Stored data entries
Lemma send_deep n e cj shs ci :
  height_le shs ci n ->
  forall t_xv t_rho t_gradient t_ti (st : state),
    shapes st = shs ->
    engine_addtasks_send (S n) e ci cj t_xv t_rho t_gradient t_ti st
      <> Error "recursion too deep".
Proof.
  intros Hh.
  induction Hh as [c prog n Hc | c prog n Hc Hprog IH];
    intros t_xv t_rho t_gradient t_ti st Hs.
  - rewrite send_step.
    destruct (negb (with_mpi e)); [discriminate |].
    apply bind_deep; [apply cell_at_deep |]. intros cj_c _.
    apply bind_deep; [apply cell_at_deep |]. intros ci_c Hci.
    apply bind_deep; [apply density_for_node_deep |]. intros found _.
    apply bind_deep; [apply send_attach_shapes |].
    intros [[[[st1 a] b] c'] d] _.
    unfold cell_at in Hci. rewrite <- Hs, comm_shapes_lookup in Hc.
    destruct (cells st !! c) as [x |]; [| discriminate].
    injection Hci as <-. injection Hc as -> _. discriminate.
  - rewrite send_step.
    destruct (negb (with_mpi e)); [discriminate |].
    apply bind_deep; [apply cell_at_deep |]. intros cj_c _.
    apply bind_deep; [apply cell_at_deep |]. intros ci_c Hci.
    apply bind_deep; [apply density_for_node_deep |]. intros found _.
    apply bind_deep; [apply send_attach_shapes |].
    intros [[[[st1 a] b] c'] d] Hr.
    apply send_attach_shapes in Hr.
    unfold cell_at in Hci. pose proof Hc as Hc'.
    rewrite <- Hs, comm_shapes_lookup in Hc'.
    destruct (cells st !! c) as [x |]; [| discriminate].
    injection Hci as <-. injection Hc' as -> <-.
    assert (Hs1 : shapes st1 = shs) by congruence.
    clear Hr Hc Hprog. revert st1 Hs1 IH.
    induction (progeny x) as [| k ps IHps]; intros st1 Hs1 IH;
      [cbn; discriminate |].
    cbn [foldl mbind result_bind].
    destruct k as [p |].
    + destruct (engine_addtasks_send (S n) e p cj a b c' d st1)
        as [st2 | msg] eqn:H2.
      * apply IHps.
        -- rewrite <- Hs1. eapply send_shapes; eassumption.
        -- intros q Hq. apply IH. now right.
      * rewrite foldl_error by reflexivity. rewrite <- H2.
        apply IH; [now left | exact Hs1].
    + apply IHps; [exact Hs1 |].
      intros q Hq. apply IH. now right.
Qed.

Lemma send_created_links e ci cj sup ci_c sup_c (st : state) :
  cells st !! sup = Some sup_c ->
  send_links (send_created e ci cj sup ci_c sup_c st) = send_links st.
Proof.
  intros Hsc. unfold send_links, send_created. cbn [cells].
  pose proof (sum_send_links_insert (cells st) sup sup_c Hsc
                (drifted (length (tasks (sched st))) sup_c)) as Hsum.
  assert (E : send_xv (drifted (length (tasks (sched st))) sup_c)
              = send_xv sup_c)
    by (unfold drifted; now destruct (bool_decide (drift sup_c = None))).
  rewrite E in Hsum. lia.
Qed.
(** * racon polisher: a shallow embedding of [polisher.cpp]

    The development follows [src/src/polisher.cpp] (the current polisher),
    [src/src/window.hpp] (the window interface) and the older variant of
    [polisher.cpp] kept next to it.  Part I transcribes the code, Part II
    states and proves its properties, Part III runs them on concrete
    inputs, Part IV is about the construction of the polisher and Part V
    runs the further properties on concrete inputs.

    Conventions.
    - [uint32_t] and [uint64_t] values are integers in [Z]; every operation
      that can leave the range is wrapped with [wrap32] or [wrap64].
      Positions inside a vector or a string that the code guards with a
      comparison against [size()] are natural numbers.
    - A [double] is the rational ([Q]) it denotes, and the conversion of a
      [double] to an unsigned integer is [trunc] (truncation toward zero).
      Where the code converts a product or a difference of [double]s to
      an integer (the offset of the windows, the lengths and positions of
      the overlap mode), the result of each operation is rounded to the
      nearest [double] first ([round_double]).  Where a [double] is only
      compared or printed (the length and quality filters, the window
      type, the polished ratio), it is kept as the exact rational.
    - [std::unique_ptr<T>] is [option T], [nullptr] being [None].
    - [exit(1)] after a message on [stderr] is the outcome [Exit 1 msg].
    - [Logger] is declared in a header that is not among the sources: the
      calls made on [logger_] are recorded, not interpreted.
    - Accesses the C++ standard leaves undefined (an index past the end of
      a vector) read a default value; each such place is marked. *)

From Stdlib Require Import ZArith QArith Qround Qpower Lqa Ascii String Lia.
From stdpp Require Import base list gmap strings pretty.
From Equations Require Import Equations.

Local Open Scope Z_scope.
Set Default Proof Using "Type".

(** * Part I: the model *)

(** ** Machine arithmetic *)

Definition wrap32 (z : Z) : Z := z mod 2 ^ 32.
Definition wrap64 (z : Z) : Z := z mod 2 ^ 64.

(** Conversion of a [double] to an integer type. *)
Definition trunc (q : Q) : Z := Z.quot (Qnum q) (Z.pos (Qden q)).

Definition Qltb (a b : Q) : bool := negb (Qle_bool b a).

(** ** [double] arithmetic

    The result of an operation on [double]s is the exact result rounded to
    the nearest [double], ties to even (IEEE 754 binary64 in the default
    rounding mode): 53 significant bits, the exponent of the last place
    being at least -1074.  Results beyond the largest [double], which are
    infinite in the machine, are not modelled. *)

(** ⌊log2 [q]⌋ for a positive [q]. *)
Definition ilog2 (q : Q) : Z :=
  let k := Z.log2 (Qnum q) - Z.log2 (Z.pos (Qden q)) in
  if Qle_bool (2 ^ k) q then k else k - 1.

(** The nearest integer, ties to even. *)
Definition rne (q : Q) : Z :=
  let f := Qfloor q in
  match (q - inject_Z f ?= 1 # 2)%Q with
  | Lt => f
  | Eq => if Z.even f then f else f + 1
  | Gt => f + 1
  end.

(** The exponent of the last place of the [double]s next to a positive
    [q]. *)
Definition ulp_exponent (q : Q) : Z := Z.max (ilog2 q - 52) (-1074).

Definition round_positive (q : Q) : Q :=
  let e := ulp_exponent q in
  (inject_Z (rne (q * 2 ^ (- e))) * 2 ^ e)%Q.

Definition round_double (q : Q) : Q :=
  match Qnum q with
  | 0 => 0%Q
  | Z.pos _ => round_positive q
  | Z.neg _ => (- round_positive (- q))%Q
  end.

(** ** [std::string] *)

Definition size (s : string) : Z := Z.of_nat (String.length s).

(** [s.substr(pos, n)]: at most [n] characters from [pos]; the count is
    clamped to the end of the string.  ([pos > size()] throws in the source
    and gives the empty string here.) *)
Definition substr (s : string) (pos n : Z) : string :=
  substring (Z.to_nat pos) (Z.to_nat (Z.min n (size s - pos))) s.

(** [s.substr(pos)] *)
Definition substr_from (s : string) (pos : Z) : string :=
  substr s pos (size s - pos).

(** [s[j]]; ['\0'] at and past the end. *)
Definition char_at (s : string) (j : nat) : ascii :=
  default "000"%char (String.get j s).

Definition push_back (s : string) (c : ascii) : string :=
  (s ++ String c EmptyString)%string.

(** ** [shrinkToFit] (polisher.cpp, lines 28-53) *)

Section ShrinkToFit.
Context {T : Type}.

(** [src[i] == nullptr], for [i < src.size()]. *)
Definition is_null (src : list (option T)) (i : nat) : bool :=
  match src !! i with
  | Some None => true
  | _ => false
  end.

(** [src[i].swap(src[j])] *)
Definition swap (src : list (option T)) (i j : nat) : list (option T) :=
  match src !! i, src !! j with
  | Some a, Some b => <[j:=a]> (<[i:=b]> src)
  | _, _ => src
  end.

(** [while (j < src.size() && src[j] == nullptr) ++j;] *)
Equations? skip_nulls (src : list (option T)) (j : nat) : nat
  by wf (length src - j)%nat lt :=
  skip_nulls src j with lt_dec j (length src) := {
    | right _ := j;
    | left _ with is_null src j := {
      | true := skip_nulls src (S j);
      | false := j } }.
Proof. lia. Qed.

*To do*: All lines in the data above from the one with "Definition rne (q" through the one with "(String.get j s)." must be repeated exactly, and no others.

*Solved exercise*:
Definition rne (q : Q) : Z :=
  let f := Qfloor q in
  match (q - inject_Z f ?= 1 # 2)%Q with
  | Lt => f
  | Eq => if Z.even f then f else f + 1
  | Gt => f + 1
  end.

(** The exponent of the last place of the [double]s next to a positive
    [q]. *)
Definition ulp_exponent (q : Q) : Z := Z.max (ilog2 q - 52) (-1074).

Definition round_positive (q : Q) : Q :=
  let e := ulp_exponent q in
  (inject_Z (rne (q * 2 ^ (- e))) * 2 ^ e)%Q.

Definition round_double (q : Q) : Q :=
  match Qnum q with
  | 0 => 0%Q
  | Z.pos _ => round_positive q
  | Z.neg _ => (- round_positive (- q))%Q
  end.

(** ** [std::string] *)

Definition size (s : string) : Z := Z.of_nat (String.length s).

(** [s.substr(pos, n)]: at most [n] characters from [pos]; the count is
    clamped to the end of the string.  ([pos > size()] throws in the source
    and gives the empty string here.) *)
Definition substr (s : string) (pos n : Z) : string :=
  substring (Z.to_nat pos) (Z.to_nat (Z.min n (size s - pos))) s.

(** [s.substr(pos)] *)
Definition substr_from (s : string) (pos : Z) : string :=
  substr s pos (size s - pos).

(** [s[j]]; ['\0'] at and past the end. *)
Definition char_at (s : string) (j : nat) : ascii :=
  default "000"%char (String.get j s).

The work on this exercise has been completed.